Medicinal Chemistry & Computer Aided Drug Designing

Biography

Biography: Jetze J. Tepe

Abstract

Natural products isolated from plant, animal or fermentation has long been the main source for compounds used in the chemotherapeutic intervention of cancer. However, in the later part of the 20th century, the advances of combinatorial chemistry have taken center stage in the drug discovery process and natural product synthesis took a temporary backseat for these new chemical processes. Combinatorial techniques and compound repurposing have resulted into large libraries in a very cost-efficient manner that can be screened for their biological activities against a desired target. Although cost-effective, these libraries suffer from a lack of diversity with respect to the structural complexity, stereochemistry and chemical space. In addition, the enforcement of restrictions of structural complexity and “drug ability rules”, further narrows the chemical space and thus limits the discovery of novel drug-target interactions.

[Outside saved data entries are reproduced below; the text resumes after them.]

(* ===== verification/Paging.v ===== *)
(** * Paging: mapping and translating pages

    [kernel/src/hal/arch/amd64/paging2/mod.rs] and the provided method of
    [kernel/src/hal/paging2/mod.rs].  [Amd64TTable] is the frame of its PML4
    table, [Amd64KTable] the first of the 256 consecutive PDPT tables of the upper
    half.  The operations take the memory and the state of the allocator and give
    them back.  The translation buffer of the processor is not modelled; [invlpg]
    has no effect on the tables. *)

From stdpp Require Import base gmap list numbers option.
From S2P Require Import Prelude Memory Allocator PageTable Walk.

Open Scope Z_scope.

Inductive MapPageError := MapAllocError | AlreadyMapped.

Definition UPPER_HALF : Z := 0xffff800000000000.

(** From a PDPT table on: the steps the two kinds of table share. *)
Definition translate_from (m : memory) (pdpt : Frame) (p : Page) : outcome (option Frame) :=
  pd ← child_table m pdpt (pdpt_index p);
  match pd with
  | None => Ret None
  | Some pd =>
      pt ← child_table m pd (pd_index p);
      match pt with
      | None => Ret None
      | Some pt => e ← entry_at m pt (pt_index p); pointed_frame e
      end
  end.

Definition unmap_entry (m : memory) (pt : Frame) (p : Page) : outcome (result unit unit * memory) :=
  e ← entry_at m pt (pt_index p);
  match is_used e, is_present e with
  | true, false => Ret (Ok tt, m)
  | true, true => Ret (Ok tt, set_entry m pt (pt_index p) empty_entry)
  | false, _ => Ret (Err tt, m)
  end.

Definition unmap_from (m : memory) (pdpt : Frame) (p : Page) : outcome (result unit unit * memory) :=
  pd ← child_table m pdpt (pdpt_index p);
  match pd with
  | None => Ret (Err tt, m)
  | Some pd =>
      pt ← child_table m pd (pd_index p);
      match pt with
      | None => Ret (Err tt, m)
      | Some pt => unmap_entry m pt p
      end
  end.

(** [Amd64TTable::translate_page] and [unmap_page]. *)
Definition ttable_translate_page (m : memory) (pml4 : Frame) (p : Page) : outcome (option Frame) :=
  _ ← assert (page_addr p <? UPPER_HALF);
  _ ← FrameOps.to_page pml4;
  pdpt ← child_table m pml4 (pml4_index p);
  match pdpt with
  | None => Ret None
  | Some pdpt => translate_from m pdpt p
  end.

Definition ttable_unmap_page (m : memory) (pml4 : Frame) (p : Page) : outcome (result unit unit * memory) :=
  _ ← assert (page_addr p <? UPPER_HALF);
  _ ← FrameOps.to_page pml4;
  pdpt ← child_table m pml4 (pml4_index p);
  match pdpt with
  | None => Ret (Err tt, m)
  | Some pdpt => unmap_from m pdpt p
  end.

(** The PDPT table of the upper half that covers a page: [tables()[i - 256]]. *)
Definition ktable_pdpt (tables : Frame) (p : Page) : outcome Frame :=
  _ ← FrameOps.to_page tables;
  i ← usize_sub (pml4_index p) 256;
  if i <? 256 then Ret (frame_at (frame_addr tables + i * PAGE_SIZE)) else Panic IndexOutOfBounds.

(** [Amd64KTable::translate_page] and [unmap_page]. *)
Definition ktable_translate_page (m : memory) (tables : Frame) (p : Page) : outcome (option Frame) :=
  _ ← assert (page_addr p <? UPPER_HALF);
  pdpt ← ktable_pdpt tables p;
  translate_from m pdpt p.

Definition ktable_unmap_page (m : memory) (tables : Frame) (p : Page) : outcome (result unit unit * memory) :=
  _ ← assert (UPPER_HALF <=? page_addr p);
  pdpt ← ktable_pdpt tables p;
  unmap_from m pdpt p.

(** [construct_tables]: the tables that the register [cr3] points to. *)
Definition construct_tables (m : memory) (cr3 : Z) : outcome (Frame * Frame) :=
  base ← Phys.new PAGE_SIZE (Z.land cr3 0xfffffffffffff000);
  let ttable := mkFrame base in
  _ ← FrameOps.to_page ttable;
  e ← entry_at m ttable 256;
  f ← pointed_frame e;
  ktable ← expect f;
  Ret (ktable, ttable).

Section Mapping.
Context {S : Type} `{BackingAllocator S}.

Definition map_from (m : memory) (pdpt : Frame) (p : Page) (f : Frame) (s : S) :
    outcome (result unit MapPageError * memory * S) :=
  '(pd, m, s) ← child_table_or_new m pdpt (pdpt_index p) s;
  match pd with
  | Err _ => Ret (Err MapAllocError, m, s)
  | Ok pd =>
      '(pt, m, s) ← child_table_or_new m pd (pd_index p) s;
      match pt with
      | Err _ => Ret (Err MapAllocError, m, s)
      | Ok pt =>
          e ← entry_at m pt (pt_index p);
          match point_to_frame e f with
          | Ok e => Ret (Ok tt, set_entry m pt (pt_index p) e, s)
          | Err _ => Ret (Err AlreadyMapped, m, s)
          end
      end
  end.

(** [Amd64TTable::map_page]. *)
Definition ttable_map_page (m : memory) (pml4 : Frame) (p : Page) (f : Frame) (s : S) :
    outcome (result unit MapPageError * memory * S) :=
  _ ← assert (page_addr p <? UPPER_HALF);
  _ ← FrameOps.to_page pml4;
  '(pdpt, m, s) ← child_table_or_new m pml4 (pml4_index p) s;
  match pdpt with
  | Err _ => Ret (Err MapAllocError, m, s)
  | Ok pdpt => map_from m pdpt p f s
  end.

(** [Amd64KTable::map_page]. *)
Definition ktable_map_page (m : memory) (tables : Frame) (p : Page) (f : Frame) (s : S) :
    outcome (result unit MapPageError * memory * S) :=
  _ ← assert (UPPER_HALF <=? page_addr p);
  pdpt ← ktable_pdpt tables p;
  map_from m pdpt p f s.

(** [Amd64TTable::new]: the upper half of the new table points to the tables of
    the kernel. *)
Definition point_upper_half (tables pml4 : Frame) (m : memory) : outcome memory :=
  for_each (seqZ 0 256) (λ i m,
    ktable_frame ← FrameOps.add tables i;
    e ← entry_at m pml4 (256 + i);
    e' ← expect_ok (point_to_frame e ktable_frame);
    Ret (set_entry m pml4 (256 + i) e')) m.

Definition ttable_new (m : memory) (tables : Frame) (s : S) : outcome (result Frame AllocError * memory * S) :=
  '(r, m, s) ← empty_with m s;
  match r with
  | Err e => Ret (Err e, m, s)
  | Ok pml4 =>
      p ← FrameOps.to_page pml4;
      _ ← assert (negb (page_addr p =? 0) && (page_addr p mod PAGE_SIZE =? 0));
      m ← point_upper_half tables pml4 m;
      Ret (Ok pml4, m, s)
  end.

End Mapping.

(** [KTable::translate_address], for a table whose [translate_page] is given. *)
Definition translate_address (translate_page : Page → outcome (option Frame)) (addr : VirtualAddress) :
    outcome (option PhysicalAddress) :=
  aligned ← Virt.align_down PAGE_SIZE addr;
  diff ← Virt.diff addr aligned;
  physical ← translate_page (mkPage aligned);
  match physical with
  | None => Ret None
  | Some f => a ← Phys.add (FrameOps.start f) diff; Ret (Some a)
  end.

(** ** Indices *)

Lemma level_index_div k p :
  0 ≤ k → level_index (mkLevel (0x1ff * 2 ^ k) k) p = page_addr p / 2 ^ k mod 512.
Proof.
  intros Hk. unfold level_index. cbn [MASK SHIFT]. rewrite Z.shiftr_land, <-Z.shiftl_mul_pow2 by done.
  rewrite Z.shiftr_shiftl_l, Z.sub_diag, Z.shiftl_0_r by done. change 0x1ff with (Z.ones 9).
  by rewrite Z.land_ones, Z.shiftr_div_pow2 by lia.
Qed.

(** From here on the indices are what [level_index_div] says of them. *)
#[global] Opaque level_index.

Lemma pml4_index_div p : pml4_index p = page_addr p / 2 ^ 39 mod 512.
Proof. apply (level_index_div 39 p). lia. Qed.

Lemma pdpt_index_div p : pdpt_index p = page_addr p / 2 ^ 30 mod 512.
Proof. apply (level_index_div 30 p). lia. Qed.

Lemma pd_index_div p : pd_index p = page_addr p / 2 ^ 21 mod 512.
Proof. apply (level_index_div 21 p). lia. Qed.

Lemma pt_index_div p : pt_index p = page_addr p / 2 ^ 12 mod 512.
Proof. apply (level_index_div 12 p). lia. Qed.

Lemma mod_idx x : idx (x mod 512).
Proof. pose proof (Z.mod_pos_bound x 512). unfold idx. lia. Qed.

Lemma indices_idx p : idx (pml4_index p) ∧ idx (pdpt_index p) ∧ idx (pd_index p) ∧ idx (pt_index p).
Proof. rewrite pml4_index_div, pdpt_index_div, pd_index_div, pt_index_div. split_and!; apply mod_idx. Qed.

Lemma div_split a k : 0 ≤ k → a / 2 ^ k = 512 * (a / 2 ^ (k + 9)) + a / 2 ^ k mod 512.
Proof.
  intros Hk. rewrite Z.pow_add_r, <-Z.div_div by lia. change (2 ^ 9) with 512. apply Z.div_mod. lia.
Qed.

(** A page is its indices and the bits above them. *)
Lemma page_of_indices p :
  wf_page p → page_addr p = 2 ^ 12 * (512 * (512 * (512 * (page_addr p / 2 ^ 39) + pdpt_index p)
    + pd_index p) + pt_index p).
Proof.
  intros [_ Hm]. rewrite pdpt_index_div, pd_index_div, pt_index_div.
  rewrite <-(div_split _ 30), <-(div_split _ 21), <-(div_split _ 12) by lia.
  change PAGE_SIZE with (2 ^ 12) in Hm. pose proof (Z.div_mod (page_addr p) (2 ^ 12)). lia.
Qed.

(** The two halves of the canonical addresses. *)
Lemma lower_pml4 p : wf_page p → page_addr p < 2 ^ 47 → pml4_index p = page_addr p / 2 ^ 39 ∧ pml4_index p < 256.
Proof.
  intros [Hp _] Hlt. rewrite pml4_index_div.
  assert (page_addr p / 2 ^ 39 < 256) by (apply Z.div_lt_upper_bound; lia).
  assert (0 ≤ page_addr p / 2 ^ 39) by (apply Z.div_pos; lia).
  rewrite Z.mod_small by lia. lia.
Qed.

Lemma upper_pml4 p :
  wf_page p → UPPER_HALF ≤ page_addr p →
  pml4_index p = page_addr p / 2 ^ 39 - 65535 * 512 ∧ 256 ≤ pml4_index p < 512.
Proof.
  intros [Hp _] Hge. unfold UPPER_HALF in Hge. rewrite pml4_index_div.
  assert (page_addr p / 2 ^ 39 < 65536 * 512) by (apply Z.div_lt_upper_bound; lia).
  assert (65535 * 512 + 256 ≤ page_addr p / 2 ^ 39) by (apply Z.div_le_lower_bound; lia).
  rewrite <-(Z.mod_unique (page_addr p / 2 ^ 39) 512 65535 (page_addr p / 2 ^ 39 - 65535 * 512)) by lia. lia.
Qed.

(** ** The shared steps, on a forest *)

Section Steps.
Context (depth : Z → Z → option nat).
Context {S : Type} `{LawfulAllocator S}.
Context (m : memory) (s : S) (a : Z) (il : list Z) (pdpt : Frame) (p : Page).

Local Abbreviation table_path := (table_path depth).
Local Abbreviation leaf_path := (leaf_path depth).
Local Abbreviation forest_ok := (forest_ok depth).
Local Abbreviation leaf := (((il ++ [pdpt_index p]) ++ [pd_index p]) ++ [pt_index p]).

Context (Hok : forest_ok m s) (Hw : walk m a il = Some (frame_addr pdpt)) (Hl : leaf_path a leaf).

Lemma leaf_tables : table_path a il ∧ table_path a (il ++ [pdpt_index p]) ∧
  table_path a ((il ++ [pdpt_index p]) ++ [pd_index p]).
Proof.
  assert (entry_path depth a leaf) as He by by right.
  split_and!; [eapply (entry_path_prefix depth a il)|eapply (entry_path_prefix depth a (il ++ [_]))|
    eapply (entry_path_prefix depth a ((il ++ [_]) ++ [_]))]; rewrite <-?app_assoc in *; exact He.
Qed.

Lemma walk_longer i xs : walk m a xs = None → walk m a (xs ++ [i]) = None.
Proof. intros Hn. by rewrite walk_snoc, Hn. Qed.

Lemma leaf_no_pd : walk m a (il ++ [pdpt_index p]) = None → walk m a leaf = None.
Proof. intros Hn. by apply walk_longer, walk_longer. Qed.

Lemma leaf_no_pt : walk m a ((il ++ [pdpt_index p]) ++ [pd_index p]) = None → walk m a leaf = None.
Proof. intros Hn. by apply walk_longer. Qed.

Lemma translate_from_walk : translate_from m pdpt p = Ret ((λ b, frame_at b) <$> walk m a leaf).
Proof using Hok Hw Hl.
  destruct leaf_tables as (H0' & H1 & H2), (indices_idx p) as (_ & Hi3 & Hi2 & Hi1). unfold translate_from.
  rewrite (child_table_walk depth m s a il) by done. cbn [mbind outcome_bind].
  destruct (walk m a (il ++ [pdpt_index p])) as [pd|] eqn:Hpd; simpl; [|by rewrite (leaf_no_pd Hpd)].
  rewrite (child_table_walk depth m s a (il ++ [pdpt_index p]) (frame_at pd)) by done. cbn [mbind outcome_bind].
  destruct (walk m a ((il ++ [pdpt_index p]) ++ [pd_index p])) as [pt|] eqn:Hpt; simpl; [|by rewrite (leaf_no_pt Hpt)].
  rewrite entry_at_ok by done. simpl. rewrite pointed_frame_ok, walk_snoc, Hpt. simpl.
  unfold next. change (frame_addr (frame_at pt)) with pt. by destruct (is_present (m pt (pt_index p))).
Qed.

(** [unmap_from] frees the entry of a mapped page and nothing else. *)
Lemma unmap_from_walk :
  ∃ r m', unmap_from m pdpt p = Ret (r, m') ∧ forest_ok m' s ∧
  match r with
  | Ok _ => is_Some (walk m a leaf) ∧ walk m' a leaf = None ∧
      (∀ a' js, leaf_path a' js → (a', js) ≠ (a, leaf) → walk m' a' js = walk m a' js) ∧
      (∀ b j, spare depth b j → next m' b j = next m b j) ∧ (∀ b, is_table depth m' b → is_table depth m b)
  | Err _ => walk m a leaf = None ∧ m' = m
  end.
Proof using Hok Hw Hl.
  destruct leaf_tables as (H0' & H1 & H2), (indices_idx p) as (_ & Hi3 & Hi2 & Hi1). unfold unmap_from.
  rewrite (child_table_walk depth m s a il) by done. cbn [mbind outcome_bind].
  destruct (walk m a (il ++ [pdpt_index p])) as [pd|] eqn:Hpd; simpl;
    [|exists (Err tt), m; by rewrite (leaf_no_pd Hpd)].
  rewrite (child_table_walk depth m s a (il ++ [pdpt_index p]) (frame_at pd)) by done. cbn [mbind outcome_bind].
  destruct (walk m a ((il ++ [pdpt_index p]) ++ [pd_index p])) as [pt|] eqn:Hpt; simpl;
    [|exists (Err tt), m; by rewrite (leaf_no_pt Hpt)].
  unfold unmap_entry. rewrite entry_at_ok by done. simpl.
  assert (walk m a leaf = next m pt (pt_index p)) as Hleaf by (rewrite walk_snoc, Hpt; done).
  rewrite Hleaf. unfold next. change (frame_addr (frame_at pt)) with pt.
  destruct (is_present (m pt (pt_index p))) eqn:Hpr; [|by exists (Err tt), m].
  destruct (leaf_set_entry depth m s a _ (frame_at pt) (pt_index p) empty_entry Hok H2 Hpt Hl)
    as (Hok' & Hnow & Hrest & Hspare & Htab).
  exists (Ok tt), (set_entry m (frame_at pt) (pt_index p) empty_entry). by split_and!; eauto.
Qed.

(** [map_from] never panics, and says which of its three outcomes happened. *)
Lemma map_from_walk f :
  table_addr (frame_addr f) →
  ∃ r m' s', map_from m pdpt p f s = Ret (r, m', s') ∧ forest_ok m' s' ∧ grows depth m s m' s' ∧
  match r with
  | Ok _ => walk m a leaf = None ∧ walk m' a leaf = Some (frame_addr f) ∧
      (∀ a' js, leaf_path a' js → (a', js) ≠ (a, leaf) → walk m' a' js = walk m a' js) ∧
      (∀ b j, spare depth b j → next m' b j = next m b j)
  | Err AlreadyMapped => is_Some (walk m a leaf) ∧ same_pages depth m m'
  | Err MapAllocError => walk m a leaf = None ∧ same_pages depth m m' ∧ starved s
  end.
Proof using Hok Hw Hl.
  intros Hf. destruct leaf_tables as (H0' & H1 & H2), (indices_idx p) as (_ & Hi3 & Hi2 & Hi1). unfold map_from.
  destruct (child_table_or_new_ok depth m s a il pdpt _ Hok H0' Hw H1 Hi3)
    as (r1 & m1 & s1 & -> & Hok1 & Hs1 & Hg1 & Hr1). simpl.
  destruct r1 as [pd|]; [|destruct Hr1 as (-> & Hn & Hst); exists (Err MapAllocError), m, s1; by rewrite (leaf_no_pd Hn)].
  destruct (child_table_or_new_ok depth m1 s1 a _ pd _ Hok1 H1 Hr1 H2 Hi2)
    as (r2 & m2 & s2 & -> & Hok2 & Hs2 & Hg2 & Hr2). simpl.
  assert (grows depth m s m2 s2) as Hg by by eapply grows_trans.
  assert (same_pages depth m m2) as Hs by by etransitivity.
  destruct r2 as [pt|]; last first.
  { destruct Hr2 as (-> & Hn & Hst). exists (Err MapAllocError), m1, s2.
    split_and!; try done; [|by eapply starved_after; [apply Hg1|]]. by rewrite <-(proj1 Hs1), walk_snoc, Hn. }
  assert (walk m a leaf = next m2 (frame_addr pt) (pt_index p)) as Hleaf.
  { by rewrite <-(proj1 Hs), walk_snoc, Hr2. }
  unfold next in Hleaf at 1. rewrite entry_at_ok by done. simpl. rewrite Hleaf.
  destruct (is_present (m2 (frame_addr pt) (pt_index p))) eqn:Hpr.
  { exists (Err AlreadyMapped), m2, s2. unfold point_to_frame. rewrite Hpr. split_and!; eauto. }
  destruct (point_to_frame_ok _ f Hpr Hf) as (e & -> & He & Hea).
  destruct (leaf_set_entry depth m2 s2 a _ pt (pt_index p) e Hok2 H2 Hr2 Hl) as (Hok' & Hnow & Hrest & Hspare & Htab).
  rewrite He, Hea in Hnow. exists (Ok tt), (set_entry m2 pt (pt_index p) e), s2. split_and!; try done.
  - eapply grows_trans; [done|by apply grows_refl].
  - intros a' js Hjs Hne. by rewrite Hrest, (proj1 Hs).
  - intros b j Hb. by rewrite Hspare, (proj2 Hs).
Qed.

End Steps.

The goal of our program is to discover mechanistically distinct drug-target interactions by generating small libraries with high levels of structural diversity. Our approach is to simulate the structural complexity found in natural products and translates this into structurally diverse abridged scaffolds. Phenotypic screening of these abridged scaffold libraries followed by target identification resulted into two mechanistically distinct classes of proteasome inhibitors. In today’s presentation we will discuss this approach and the ability of these agents to overcome acquired drug resistance and effectively modify the onset of various diseases, such as multiple myeloma and rheumatoid arthritis, in vivo.